START Exercise inputs
(* ===== verification/SqliteExamples.v ===== *)
(** The theorems on the SQLite store applied to concrete databases, and runs in which it
    does not do what it is meant to. *)

From S2P Require Export SqliteProperties Witnesses.
From Stdlib Require Qcanon.
From stdpp Require Import list.
Import Witnesses.Component.
#[local] Open Scope Z_scope.
#[local] Open Scope stdpp_scope.

(** A scan in the order of insertion, and the texts of two floats. *)
#[local] Instance insertion_order : ScanOrder := {| scan t := t; scan_perm t := Permutation_refl t |}.

Definition half : Qcanon.Qc := Qcanon.Q2Qc (QArith_base.Qmake 1 2).
Definition two_floats_repr (q : Qcanon.Qc) : pystr := if decide (q = half) then py "0.5" else py "0.0".
Definition two_floats_of_text (s : pystr) : pyfloat :=
  if decide (s = py "0.5") then Finite half else Finite (Qcanon.Q2Qc (QArith_base.Qmake 0 1)).
Definition is_one_of_two (q : Qcanon.Qc) : Prop := q = half ∨ q = Qcanon.Q2Qc (QArith_base.Qmake 0 1).
#[local] Instance two_floats : FloatText.
Proof.
  refine {| float_repr := two_floats_repr; float_of_text := two_floats_of_text; is_float := is_one_of_two |}.
  - intros q [->| ->]; vm_compute; reflexivity.
  - intros q [->| ->]; vm_compute; reflexivity.
Defined.

Definition no_guard (_ : database) : res unit := Ok ().
Definition stale_after : pyfloat := seconds 300.

(** * Witnesses *)

Definition retryable_receipt : DeliveryReceipt := {|
  dr_status := RETRYABLE_FAILURE; dr_native_message_id := None; dr_detail := None;
  dr_items := [{| di_content_index := 0; di_status := ITEM_RETRYABLE_FAILURE; di_attachment_id := None;
                  di_native_message_id := None; di_detail := None |}];
  dr_segments := []; dr_retry_after_seconds := Some (Finite half) |}.

Definition failed_destination : DestinationDeliveryRecord := {|
  dd_delivery_id := py "d1"; dd_snapshot := dd_snapshot (destination IN_FLIGHT);
  dd_state := RETRYABLE; dd_updated_at := t0; dd_receipt := Some retryable_receipt |}.
Definition failed_submission : DeliverySubmissionRecord := submission [failed_destination].

Lemma calendar_time n : bool_decide (0 ≤ n ≤ max_datetime_us) = true → storable_time (Aware n).
Proof. intros H%bool_decide_eq_true. split; [by intros []|exact H]. Qed.
Lemma t0_storable : storable_time t0.
Proof. apply calendar_time. reflexivity. Qed.
Lemma t1_storable : storable_time t1.
Proof. apply calendar_time. reflexivity. Qed.



Definition some_calls : list (datetime * repository_call) :=
  [(t0, BindingPut a_binding (Some 0)); (t0, PutProjectionRoute checkpointed);
   (t1, AdvanceProjectionCheckpoint (py "r1") (Some (py "item")) (py "item2") t1);
   (t1, BindingDelete example_conversation (Some 0)); (t1, BindingGet example_conversation)].


Definition held : dict claim_key stamped_claim := [((py "s", py "k"), ((InFlight, Some (py "w")), t0))].
Definition with_claim : database := set_table idempotency_records (entries claim_row held) new_database.

Lemma with_claim_stored : claims_stored held with_claim.
Proof.
  split; [by repeat constructor; set_solver|constructor; [apply t0_storable|constructor]|done].
Qed.

(** After five minutes another owner takes the claim over. *)
Lemma sqlite_claims_follow_the_repository_witness :
  let now := Aware 301000000 in
  let run := sqlite_claim_op no_guard stale_after now OpClaim (py "s") (py "k") (Some (py "v")) (Idle with_claim) in
  ∃ E' d', run.2 = Idle d' ∧ claims_stored E' d' ∧ same_tables [idempotency_records] with_claim d' ∧
    run.1 = Ok (Some ACQUIRED) ∧ forget_times E' = [((py "s", py "k"), (InFlight, Some (py "v")))].
Proof.
  intros now run. destruct (sqlite_claims_follow_the_repository no_guard stale_after now OpClaim (py "s") (py "k")
    (Some (py "v")) held with_claim) as (E' & d' & H1 & H2 & H3 & H4).
  - exact with_claim_stored.
  - reflexivity.
  - apply (bool_decide_eq_true_1 _). vm_compute. reflexivity.
  - apply calendar_time. reflexivity.
  - exists E', d'. split; [exact H1|]. split; [exact H2|]. split; [exact H3|].
    destruct (memory_claim_op OpClaim (py "s") (py "k") (Some (py "v")) (as_repository held)) as [a s].
    destruct (decide (taken_over stale_after now OpClaim (d_get held (py "s", py "k")))) as [_|Hn]; [exact H4|].
    exfalso. revert Hn. apply (bool_decide_eq_true_1 (¬ ¬ _)). vm_compute. reflexivity.
Defined.

(** * Findings *)

(** [claim] only handles [IntegrityError]: when its scope cannot be encoded, the
    exception leaves the transaction it began open, and every later mutation on the
    connection, whatever it is, raises [OperationalError], for the transaction never
    ends. *)
Theorem claim_leaves_its_transaction_open `{ScanOrder} guard stale now scope key owner d :
  guard d = Ok () → bind (SText scope) = Err UnicodeEncodeError →
  sqlite_claim guard stale now scope key owner (Idle d) = (Err UnicodeEncodeError, InTransaction d d) ∧
  ∀ A (m : M database A), mutation guard m (InTransaction d d) = (Err OperationalError, InTransaction d d).
Proof.
  intros Hg He. split; [|intros; apply mutation_in_transaction].
  unfold sqlite_claim. pose proof (begin_idle guard d) as Hbegin. rewrite Hg in Hbegin.
  rewrite (M_bind_ok _ _ _ _ _ Hbegin). rewrite (M_bind_ok _ _ _ (Err UnicodeEncodeError) (InTransaction d d)); [reflexivity|].
  unfold mcatch, execute, sql_insert, mbind, M_bind, lift, bind_all. cbn [cn_working cn_committed for_each].
  by rewrite He.
Qed.

Definition lone_surrogate : pystr := [55296]%N.
Lemma claim_leaves_its_transaction_open_witness :
  sqlite_claim no_guard stale_after t0 lone_surrogate (py "k") None (Idle new_database)
    = (Err UnicodeEncodeError, InTransaction new_database new_database) ∧
  ∀ A (m : M database A),
    mutation no_guard m (InTransaction new_database new_database) = (Err OperationalError, InTransaction new_database new_database).
Proof. apply claim_leaves_its_transaction_open; vm_compute; reflexivity. Defined.

(** A correlation of another request, and a submission to another Conversation, with an
    identity that is in use. *)
Definition second_request : RequestRouteCorrelation := {|
  rr_correlation_id := py "c1"; rr_request_ref := {| rq_application_ref := app; rq_native_request_id := py "r2" |};
  rr_turn_ref := turn; rr_conversation_ref := other_conversation; rr_delivery_id := py "d2";
  rr_response_shape := ApprovalResponseShape [py "yes"]; rr_state := OPEN;
  rr_created_at := t0; rr_updated_at := t1; rr_expires_at := None |}.
Definition first_request : RequestRouteCorrelation := correlation "c1" example_conversation RESPONDED.

Definition second_submission : DeliverySubmissionRecord := {|
  sr_submission_id := py "s2"; sr_delivery_id := py "d2"; sr_origin := EXTERNAL;
  sr_principal_id := py "p"; sr_target_fingerprint := py "t"; sr_payload_fingerprint := py "f";
  sr_destinations := [destination IN_FLIGHT]; sr_created_at := t0; sr_updated_at := t0 |}.

Definition two_requests : M (connection database) RequestRouteCorrelation :=
  sqlite_put_request_correlation no_guard first_request ;;
  sqlite_put_request_correlation no_guard second_request.
Definition two_submissions : M (connection database) DeliveryReservation :=
  sqlite_reserve_delivery_submission no_guard failed_submission ;;
  sqlite_reserve_delivery_submission no_guard second_submission.

(** C37. The upserts of the SQLite store match an identity, and not what it belongs to.
    Putting a correlation whose identity is that of another request, which the
    process-local repository refuses as a conflict, succeeds: the answered request is
    open again and has the delivery of the other, which is not stored at all.  Reserving
    a submission one of whose destinations has the identity of one of another submission
    succeeds: the failed destination of that submission is in flight again, and the
    reserved submission cannot be read. *)
Theorem sqlite_upserts_cross_identities :
  ((put_request_correlation first_request ;; put_request_correlation second_request) []).1
    = Err RequestCorrelationConflict ∧
  (two_requests (Idle new_database)).1 = Ok second_request ∧
  ((two_requests ;; sqlite_list_request_correlations None None None) (Idle new_database)).1
    = Ok [{| rr_correlation_id := py "c1"; rr_request_ref := rr_request_ref first_request; rr_turn_ref := turn;
             rr_conversation_ref := rr_conversation_ref first_request; rr_delivery_id := rr_delivery_id second_request;
             rr_response_shape := rr_response_shape second_request; rr_state := OPEN; rr_created_at := t0;
             rr_updated_at := t1; rr_expires_at := None |}] ∧
  (two_submissions (Idle new_database)).1 = Ok {| rv_acquired := true; rv_record := second_submission |} ∧
  ((two_submissions ;; sqlite_get_delivery_submission (py "s1")) (Idle new_database)).1
    = Ok (Some (submission [destination IN_FLIGHT])) ∧
  ((two_submissions ;; sqlite_get_delivery_submission (py "s2")) (Idle new_database)).1
    = Err (ContractViolation "delivery submission requires at least one destination").
Proof. vm_compute. repeat split. Qed.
END Exercise inputs
_Work order_
Go through the records above and return every line that holds the string "unfold".

_Worked solution_
  unfold sqlite_claim. pose proof (begin_idle guard d) as Hbegin. rewrite Hg in Hbegin.
  unfold mcatch, execute, sql_insert, mbind, M_bind, lift, bind_all. cbn [cn_working cn_committed for_each].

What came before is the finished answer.